Delivery by other Cationic Polymers
Other cationic polymers used for gene delivery include cationic peptides and their derivatives (e.g., polylysine, polyornithine), linear or branched synthetic polymers (e.g., polybrene, polyethyleneimine), polysaccharide-based delivery molecules (e.g., cyclodextrin, chitosan), natural polymers (e.g., histone, collagen), and activated and non-activated dendrimers.
Cationic polymers differ from cationic lipids in that they do not contain a hydrophobic moiety and are completely soluble in water. Although they differ dramatically in their degree of transfection efficiency and cytotoxicity, all cationic polymers work in a similar fashion by allowing the formation of nucleic acid-polymer complexes, which adhere to the cell membrane through electrostatic interactions and are taken up by the cell via endocytosis. The efficiency of uptake can be improved by conjugating cell-targeting ligands or nuclear localization signals onto the polymer.

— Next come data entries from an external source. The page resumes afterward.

(** The decompressors a caller registers are looked up by method; [D] is
    the type of the decompressor functions. *)
Record Reader (D : Type) := mkReader {
  r_r : R;
  r_File : list File;
  r_Comment : bytes;
  r_decompressors : gmap Z D
}.
Arguments mkReader {D}.
Arguments r_r {D}.
Arguments r_File {D}.
Arguments r_Comment {D}.
Arguments r_decompressors {D}.

(** [init] on a new reader. The fuel bounds the reads and the headers. *)
Definition NewReader {D} (fuel : nat) (r : R) (size : Z) : outcome (Reader D) :=
  let? dend := readDirectoryEnd r size in
  if uint64 size / fileHeaderLen <? directoryRecords dend then
    Err (ErrMsg "archive/zip: TOC declares impossible %d files in %d byte zip")
  else
    let '(rs, err) := sectionSeekStart (NewSectionReader r 0 size) (int64 (directoryOffset dend)) in
    match err with
    | Some e => Err e
    | None =>
        let? (files, err) := (readHeaders ioRead fuel fuel size (startSkipLen dend) (NewBufioReader rs)).1 in
        if negb (uint16 (len files) =? uint16 (directoryRecords dend)) then Err err
        else Ok (mkReader r (normalizeNameEncoding DetectBest CodePage437 ShiftJIS files) (comment dend) ∅)
    end.

Definition RegisterDecompressor {D} (method : Z) (dcomp : D) (z : Reader D) : Reader D :=
  mkReader (r_r z) (r_File z) (r_Comment z) (<[method := dcomp]> (r_decompressors z)).

(** The reader's own decompressors first, then those of the package. *)
Definition decompressor {D} (pkg : gmap Z D) (z : Reader D) (method : Z) : option D :=
  match r_decompressors z !! method with Some d => Some d | None => pkg !! method end.

(** ** Reading a file *)
Definition parseLocalHeader : M bytes Z :=
  let! sig := rdUint32 in
  if negb (sig =? fileHeaderSignature) then throw ErrFormat
  else
    do! rdSkip 22;
    let! filenameLen := rdUint16 in
    let! extraLen := rdUint16 in
    ret (fileHeaderLen + filenameLen + extraLen).

Definition findBodyOffset (r : R) (f : File) : outcome Z :=
  let '(buf, err) := readAtBuf r fileHeaderLen (f_headerOffset f) in
  match err with Some e => Err e | None => rdRun parseLocalHeader buf end.

Definition DataOffset (r : R) (f : File) : outcome Z :=
  let? bodyOffset := findBodyOffset r f in
  Ok (int64 (f_headerOffset f + bodyOffset)).
End Reader.
Arguments mkReader {R D}.
Arguments r_r {R D}.
Arguments r_File {R D}.
Arguments r_Comment {R D}.
Arguments r_decompressors {R D}.

Definition readDataDescriptor {T} (rd : readMethod T) (fuel : nat) (f : File) : M T unit :=
  let! sig := readFull rd fuel 4 in
  let! maybeSig := lift (rdRun rdUint32 sig) in
  let! buf :=
    (if negb (maybeSig =? dataDescriptorSignature)
     then let! rest := readFull rd fuel 8 in ret (sig ++ rest)
     else readFull rd fuel 12) in
  let! crc := lift (rdRun rdUint32 buf) in
  if negb (crc =? fh_CRC32 (f_hdr f)) then throw ErrChecksum else ret tt.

While cationic polymers can offer increased complex stability, more reproducible results, and higher transfection efficiencies when compared to DEAE‑dextran, their main limitations continue to be cytotoxicity and their limitation to transient transfection studies. While higher molecular weight (MW) cationic polymers tend to be non-biodegradable and more cytotoxic than lower MW polymers, they show higher transfection efficiencies due to their increased polymer-to nucleic acid-charge ratio. However, the higher toxicity of larger MW polymers can be reduced by biodegradable cross-linking of small polymers into larger polymeric structures.
Mix nucleic acid with cationic polymer solution in transfection medium or phosphate-buffered saline solution. Nucleic acid-cationic polymer complexes are formed via electrostatic interactions between the polymer and phosphate backbone of the nucleic acid.
Add the nucleic acid-cationic polymer complexes to the cells. The complexes bind to the cell surface via electrostatic interactions. Nucleic acid-cationic polymer complexes are taken up by the cell via endocytosis and are released into the cytoplasm.
Assay cells for transient gene expression.